これも、途中までは「なんてとぼけた映画なんだろう」と思っていたんですが、最後は「そんな…!」と心を大きく揺さぶられて、結果大好きな映画になりました。

主人公のナセル・アリはどうしようもないし、奥さんはヒステリックだし、子供たちは可愛いけれどちょっと残念なことがあるし、主人公は始まってすぐに自殺を決意するし、「一体この映画はなんなんだ…」というのが途中までの感想です。全体的にとてもノスタルジックです。画面は暗いし、話も暗い。そして途中途中出てくる「なんじゃこりゃ」というたくなる、奇想天外な展開。ベッドで死のうとしている主人公が見ている夢なのか?と思いたくなるくらい。ナレーションがずっと入っているんですが、そのナレーションをしていた人は途中で映画に登場します。

「お前かい!」と思わず突っ込みたくなるくらい意外な人。

 

ただ、観終わってみると、すごくすごく悲しいし、暖かい物語でした。

(軽くネタバレ?↓)

主人公は、最初の方ですぐに死を決意します。人生に絶望しているし、思い浮かぶのは暗い記憶ばかり。だけど、彼はすごく愛されているんです。ヒステリックな奥さん、娘、息子、母、弟、そしてかつての恋人、彼の見えないところで、彼はとても愛されている。だけど、最後まで、それに気づかないんです。

この映画に出てくる人はみんな不器用です。不器用だからこそ、とても大事に相手のことを思っているのに、すれ違ってしまう。それがとても悲しい。映画からはいろんなことを感じますが、この映画からは、「痛いくらいに」という言葉がぴったり。「痛いくらいに」に続く言葉は人それぞれ変わると思います。ただ、冒頭のシーンが、最後のシーンに繋がるんですが、私はそこで泣きました。もう言葉にできない。観てこの思いを感じてほしいです。

「なんで?」って何度も何度も尋ねたくなることがたくさんでてきます。どうにかならなかったのか、って。だけど、どうにもならないってわかっているからこそ、この無常を吐き出したくてこの言葉が出てくるんだと思います。

 

少し詳しく映画のあるシーンについて書いています。

観るまで詳しい内容を知りたくない人は、ここで終わってください。

主人公は、過去にお母さんが死ぬとき「私のために祈るのはやめて、死ねないじゃない」と言われます。祈るのをやめ、ベッドのそばを離れて庭に行き、母のためにバイオリン弾きます。そしてお母さんの魂は、窓から外に出てきます。
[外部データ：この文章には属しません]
Definition var_set_labels (vs fs : list pyval) (x : variable) : variable :=
  mkvariable (name x) (label x) (data x) (typecode x) (labelmarker x)
    (missingmarker x) (missingd x) (missingr x) vs fs (vattrs x).

Definition var_setattr (k : string) (v : pyval) (x : variable) : variable :=
  mkvariable (name x) (label x) (data x) (typecode x) (labelmarker x)
    (missingmarker x) (missingd x) (missingr x) (labelvalues x)
    (labelfields x) (<[k:=v]> (vattrs x)).

(** The [SPSSFile] object together with the two things it acts on: the
    open file [fin] (the bytes not read yet, [None] when there is no file
    object) and the standard output.  An attribute that is set outside
    [__init__] and read back is an [option], [None] while it is unset; the
    attributes that are only written are in the dictionary [attrs]. *)
Record SPSSFile := mkSPSSFile {
  fin : option bytes;
  documents : bytes;
  variablelist : list variable;
  rawvarlist : list (option Z);
  compressionswitch : option (unpacked Z);
  numcases : option (unpacked Z);
  SYSMIS : option pyval;
  cluster : option (list Z);
  datevars : list pyval;
  attrs : gmap string pyval;
  stdout : list message
}.

Definition set_fin (v : option bytes) (s : SPSSFile) : SPSSFile :=
  mkSPSSFile v (documents s) (variablelist s) (rawvarlist s)
    (compressionswitch s) (numcases s) (SYSMIS s) (cluster s) (datevars s)
    (attrs s) (stdout s).

Definition set_documents (v : bytes) (s : SPSSFile) : SPSSFile :=
  mkSPSSFile (fin s) v (variablelist s) (rawvarlist s)
    (compressionswitch s) (numcases s) (SYSMIS s) (cluster s) (datevars s)
    (attrs s) (stdout s).

Definition set_variablelist (v : list variable) (s : SPSSFile) : SPSSFile :=
  mkSPSSFile (fin s) (documents s) v (rawvarlist s)
    (compressionswitch s) (numcases s) (SYSMIS s) (cluster s) (datevars s)
    (attrs s) (stdout s).

Definition set_rawvarlist (v : list (option Z)) (s : SPSSFile) : SPSSFile :=
  mkSPSSFile (fin s) (documents s) (variablelist s) v
    (compressionswitch s) (numcases s) (SYSMIS s) (cluster s) (datevars s)
    (attrs s) (stdout s).

Definition set_compressionswitch (v : unpacked Z) (s : SPSSFile) : SPSSFile :=
  mkSPSSFile (fin s) (documents s) (variablelist s) (rawvarlist s)
    (Some v) (numcases s) (SYSMIS s) (cluster s) (datevars s) (attrs s)
    (stdout s).

Definition set_numcases (v : unpacked Z) (s : SPSSFile) : SPSSFile :=
  mkSPSSFile (fin s) (documents s) (variablelist s) (rawvarlist s)
    (compressionswitch s) (Some v) (SYSMIS s) (cluster s) (datevars s)
    (attrs s) (stdout s).

Definition set_SYSMIS (v : pyval) (s : SPSSFile) : SPSSFile :=
  mkSPSSFile (fin s) (documents s) (variablelist s) (rawvarlist s)
    (compressionswitch s) (numcases s) (Some v) (cluster s) (datevars s)
    (attrs s) (stdout s).

Definition set_cluster (v : list Z) (s : SPSSFile) : SPSSFile :=
  mkSPSSFile (fin s) (documents s) (variablelist s) (rawvarlist s)
    (compressionswitch s) (numcases s) (SYSMIS s) (Some v) (datevars s)
    (attrs s) (stdout s).

Definition set_attrs (v : gmap string pyval) (s : SPSSFile) : SPSSFile :=
  mkSPSSFile (fin s) (documents s) (variablelist s) (rawvarlist s)
    (compressionswitch s) (numcases s) (SYSMIS s) (cluster s) (datevars s) v
    (stdout s).

Definition set_stdout (v : list message) (s : SPSSFile) : SPSSFile :=
  mkSPSSFile (fin s) (documents s) (variablelist s) (rawvarlist s)
    (compressionswitch s) (numcases s) (SYSMIS s) (cluster s) (datevars s)
    (attrs s) v.

Definition set_datevars (v : list pyval) (s : SPSSFile) : SPSSFile :=
  mkSPSSFile (fin s) (documents s) (variablelist s) (rawvarlist s)
    (compressionswitch s) (numcases s) (SYSMIS s) (cluster s) v (attrs s)
    (stdout s).

(** ** The monad of methods *)

(** A method call ends by returning, by raising, or (for the two
    [while 1] loops, which are run on fuel) by exhausting its fuel. *)
Inductive outcome (A : Type) :=
  | Ret (a : A) (s : SPSSFile)
  | Raise (e : exn) (s : SPSSFile)
  | OutOfFuel.
Arguments Ret {A} a s.
Arguments Raise {A} e s.
Arguments OutOfFuel {A}.
Lemma SUM_lockstep (la lk : list string) n :
  (Nat.min (length la) (length lk) ≤ n)%nat →
  SUM ((λ i, CASE_WHEN (sql_eq (UNNEST la i) (UNNEST lk i))) <$> seq 0 n)
  = aligned_matches la lk.
Proof.
  revert lk n. induction la as [|a la IH]; intros lk n Hn.
  { simpl. apply SUM_zero. intros i. done. }
  destruct lk as [|k lk].
  { change (aligned_matches (a :: la) []) with 0. apply SUM_zero. intros i.
    unfold UNNEST. rewrite lookup_nil. by destruct ((a :: la) !! i). }
  destruct n as [|n]; [simpl in Hn; lia|].
  rewrite <- cons_seq, fmap_cons, <- fmap_S_seq, <- list_fmap_compose.
  simpl. f_equal.
  - unfold CASE_WHEN. simpl. by case_bool_decide; case_decide.
  - apply IH. simpl in Hn. lia.
Qed.

Lemma hits_of_answers_rows r s :
  SUM (hit s <$> answers_rows r) = aligned_matches (ans_list r s) (key_list r s).
Proof.
  unfold answers_rows. rewrite <- list_fmap_compose.
  rewrite <- (SUM_lockstep _ _ (unnest_height r)).
  - f_equal. apply list_fmap_ext. intros _ i _. unfold hit. simpl.
    by rewrite !col_each.
  - pose proof (ans_list_height r s). lia.
Qed.

Lemma aligned_matches_chars a k :
  aligned_matches (chars a) (chars k)
  = Z.of_nat (length (matching_positions a k (Nat.min (String.length a) (String.length k)))).
Proof.
  revert k. induction a as [|c a IH]; intros k; [done|].
  destruct k as [|d k]; [done|].
  simpl chars. simpl aligned_matches. rewrite IH.
  simpl String.length. simpl Nat.min. unfold matching_positions.
  rewrite <- cons_seq, <- fmap_S_seq, filter_cons, filter_fmap.
  simpl String.get.
  destruct (decide (String c "" = String d "")) as [Heq|Hne];
    destruct (decide (Some c = Some d)) as [Heq'|Hne'];
    simpl length; rewrite ?length_fmap; try lia.
  - destruct Hne'. congruence.
  - destruct Hne. congruence.
Qed.

Lemma aligned_matches_STRING_SPLIT a k :
  ¬ (a = "" ∧ k = "") →
  aligned_matches (STRING_SPLIT a) (STRING_SPLIT k)
  = Z.of_nat (length (matching_positions a k (Nat.min (String.length a) (String.length k)))).
Proof.
  intros Hne. destruct a as [|c a], k as [|d k].
  - by destruct Hne.
  - done.
  - simpl. by destruct (chars a).
  - apply (aligned_matches_chars (String c a) (String d k)).
Qed.

(** The corner left out above: two empty strings both split into the single
    element [''], which counts as one match. *)
Remark aligned_matches_both_empty :
  aligned_matches (STRING_SPLIT "") (STRING_SPLIT "") = 1.
Proof. done. Qed.

(** ** Joining: one match per candidate when ids are unique *)

Lemma NoDup_fmap_eq {A B} (f : A → B) (l : list A) x y :
  NoDup (f <$> l) → x ∈ l → y ∈ l → f x = f y → x = y.
Proof.
  induction l as [|z l IH]; intros Hnd Hx Hy Hf.
  { by apply elem_of_nil in Hx. }
  rewrite fmap_cons in Hnd. apply NoDup_cons in Hnd as [Hz Hnd].
  apply elem_of_cons in Hx as [->|Hx]; apply elem_of_cons in Hy as [->|Hy].
  - done.
  - destruct Hz. rewrite Hf. by apply list_elem_of_fmap_2.
  - destruct Hz. rewrite <- Hf. by apply list_elem_of_fmap_2.
  - by apply IH.
Qed.

Lemma filter_the_one {A} (P : A → Prop) `{!∀ x, Decision (P x)} (l : list A) r :
  NoDup l → r ∈ l → P r → (∀ x, x ∈ l → P x → x = r) → filter P l = [r].
Proof.
  induction l as [|z l IH]; intros Hnd Hr HP Huniq.
  { by apply elem_of_nil in Hr. }
  apply NoDup_cons in Hnd as [Hz Hnd].
  apply elem_of_cons in Hr as [->|Hr].
  - rewrite filter_cons_True by done. f_equal.
    apply filter_none. intros x Hx HPx.
    apply Hz. rewrite <- (Huniq x); [done| by right | done].
  - rewrite filter_cons_False.
    + apply IH; [done..|]. intros x Hx. apply Huniq. by right.
    + intros HPz. apply Hz. rewrite (Huniq z); [done| left | done].
Qed.
(** C9.  [__len__] is the number of subjects times the samples per volume.
    It reads nothing else: it is the same for any buffer and sampled count,
    and after any number of calls of [__getitem__], whatever they return. *)
Theorem epoch_length
  (DataLoader : nat -> list pyval -> bool -> Z -> list pyval)
  (s : State) (k : Z) :
  samples_per_volume (self s) = Some k ->
  __len__ (self s) = Ok (num_subjects (self s) * k)%Z /\
  (forall l m,
     __len__ (self (set_num_sampled_patches m (set_patches_list l s))) =
     __len__ (self s)) /\
  (forall n, __len__ (self (snd (pops DataLoader n s))) = __len__ (self s)).
Proof.
  intro Hk. unfold __len__, iterations_per_epoch, num_subjects.
  split; [rewrite Hk; reflexivity|]. split.
  - intros l m. reflexivity.
  - intro n. destruct (pops_same_config DataLoader n s) as (D & _ & _ & K & _).
    now rewrite D, K.
Qed.

(** C10, as the code has it.  Line 41 builds the list of path suffixes
    before it calls [self.print], so every call of [__getitem__] reads
    ['path'] of every patch in the buffer, whether [verbose] is set or not.
    With [s1] the state after lines 38 to 40: if some patch of the buffer is
    not a dict with a [str] under ['path'], the call fails and leaves exactly
    [s1], nothing popped and nothing counted; otherwise the call pops the
    last patch and counts it, and [verbose] decides only whether the line is
    printed. *)
Theorem path_read_on_every_pop
  (DataLoader : nat -> list pyval -> bool -> Z -> list pyval)
  (i : pyval) (s s1 : State) :
  fill_if_empty DataLoader s = (Ok tt, s1) ->
  (~ Forall has_path (patches_list (self s1)) ->
   exists e, __getitem__ DataLoader i s = (Raise e, s1)) /\
  (forall rest patch,
     Forall has_path (patches_list (self s1)) ->
     patches_list (self s1) = rest ++ [patch] ->
     exists suffixes s',
       path_suffixes (patches_list (self s1)) = Ok suffixes /\
       __getitem__ DataLoader i s = (Ok patch, s') /\
       patches_list (self s') = rest /\
       num_sampled_patches (self s') =
         (num_sampled_patches (self s1) + 1)%Z /\
       trace (world s') =
         trace (world s1) ++
         (if verbose (self s1)
          then [Printed [PStr "Patches:"; PList suffixes]] else [])).
Proof.
  intro F. split.
  - intro N. rewrite getitem_run, F.
    destruct (path_suffixes (patches_list (self s1))) as [sfx|e] eqn:E.
    + exfalso. apply N. apply path_suffixes_ok. exists sfx. exact E.
    + exists e. reflexivity.
  - intros rest patch A P.
    apply path_suffixes_ok in A. destruct A as [sfx E].
    exists sfx. eexists. split; [exact E|].
    rewrite getitem_run, F, E. cbv zeta. rewrite P, pop_snoc.
    split; [reflexivity|]. st_simpl. split; [reflexivity|].
    split; [reflexivity|].
    unfold printed. destruct (verbose (self s1)); st_simpl.
    + reflexivity.
    + now rewrite app_nil_r.
Qed.
(** * Verification of the docgen compiler driver

    Shallow embedding of [packages/docgen/src/compiler.ts]: the recursive
    loader of compiler options ([loadOptions]) and the driver ([main]) that
    discovers API references, builds one document per reference, sorts the
    documents, and writes one markdown file per document plus the
    [mkdocs.yml] manifest.

    JavaScript strings are [string]; objects used as dictionaries
    (compiler options) are [gmap string JsValue]; thrown values are
    [JsError]; the effects of [main] (chdir, program creation, file
    system requests, console and exit status) are recorded in a trace that
    is threaded through a small state-and-exception monad. *)

From Stdlib Require Import String Ascii ZArith List Permutation Sorted Lia.
From stdpp Require Import base option list strings gmap fin_maps.
Import ListNotations.


(** ** Strings *)

Module Str.

Definition slash : ascii := "/"%char.

(** [parts s] is [s.split('/')]: the maximal runs between separators, so
    that [parts "a//b" = ["a"; ""; "b"]] and [parts "" = [""]]. *)
Fixpoint parts (s : string) : list string :=
  match s with
  | EmptyString => [EmptyString]
  | String c rest =>
      if Ascii.eqb c slash then EmptyString :: parts rest
      else match parts rest with
           | [] => [String c EmptyString]
           | p :: ps => String c p :: ps
           end
  end.

(** [has_slash s] holds when [s] contains a path separator. *)
Fixpoint has_slash (s : string) : bool :=
  match s with
  | EmptyString => false
  | String c rest => Ascii.eqb c slash || has_slash rest
  end.

(** [s.startsWith(p)] *)
Definition startsWith (p s : string) : bool := String.prefix p s.

(** [s.endsWith('/')] *)
Fixpoint ends_with_slash (s : string) : bool :=
  match s with
  | EmptyString => false
  | String c EmptyString => Ascii.eqb c slash
  | String _ rest => ends_with_slash rest
  end.

(** [xs.join(sep)] *)
Definition join (sep : string) (xs : list string) : string :=
  String.concat sep xs.

(** The line feed. *)
Definition newline : string := String "010"%char EmptyString.

End Str.

(** ** The POSIX flavour of Node's [path] module

    [normalizeString], [normalize], [join], [resolve] and [dirname] as in
    Node's [lib/path.js] for [path.posix]: the separator is the forward
    slash. *)

Module Path.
主人公も死のう死のうとベッドに横たわっているんです。でも死ねない。ナレーションが言います。「誰かが彼のために祈ってるのか?」そして、カメラが奥さん、娘が眠っているところを映していき、最後に息子の部屋に行きます。

ベッドの上で息子が祈っているんです。

誰にも見えないところで、誰かが自分のために祈ってくれている。この瞬間、人は愛されているんだと思います。

 

誰だって、誰かに大切に思われているのか不安だと思います。でも、この主人公のようにすべてが絶望に見えても、あなたのどこか知らないところであなたを思っている人がいます。

愛は絶対に伝わるものだとは思いません。メールも手紙も、直接言われた言葉だって、どこにそれが真実だという確証があるのか。結局は、受け取る側が相手を信じることでしか、目の前に差し出された愛は意味をなさないと思います。

 

だけど皆、誰かに愛されているんだと思います。

「あなたはちゃんと愛されている、たとえあなたがそれを知らなくても」

この「チキンとプラム」からは、そのことをとても感じました。

 

 

(オマケ)

途中のなんじゃこりゃと思ったシーン二つ紹介。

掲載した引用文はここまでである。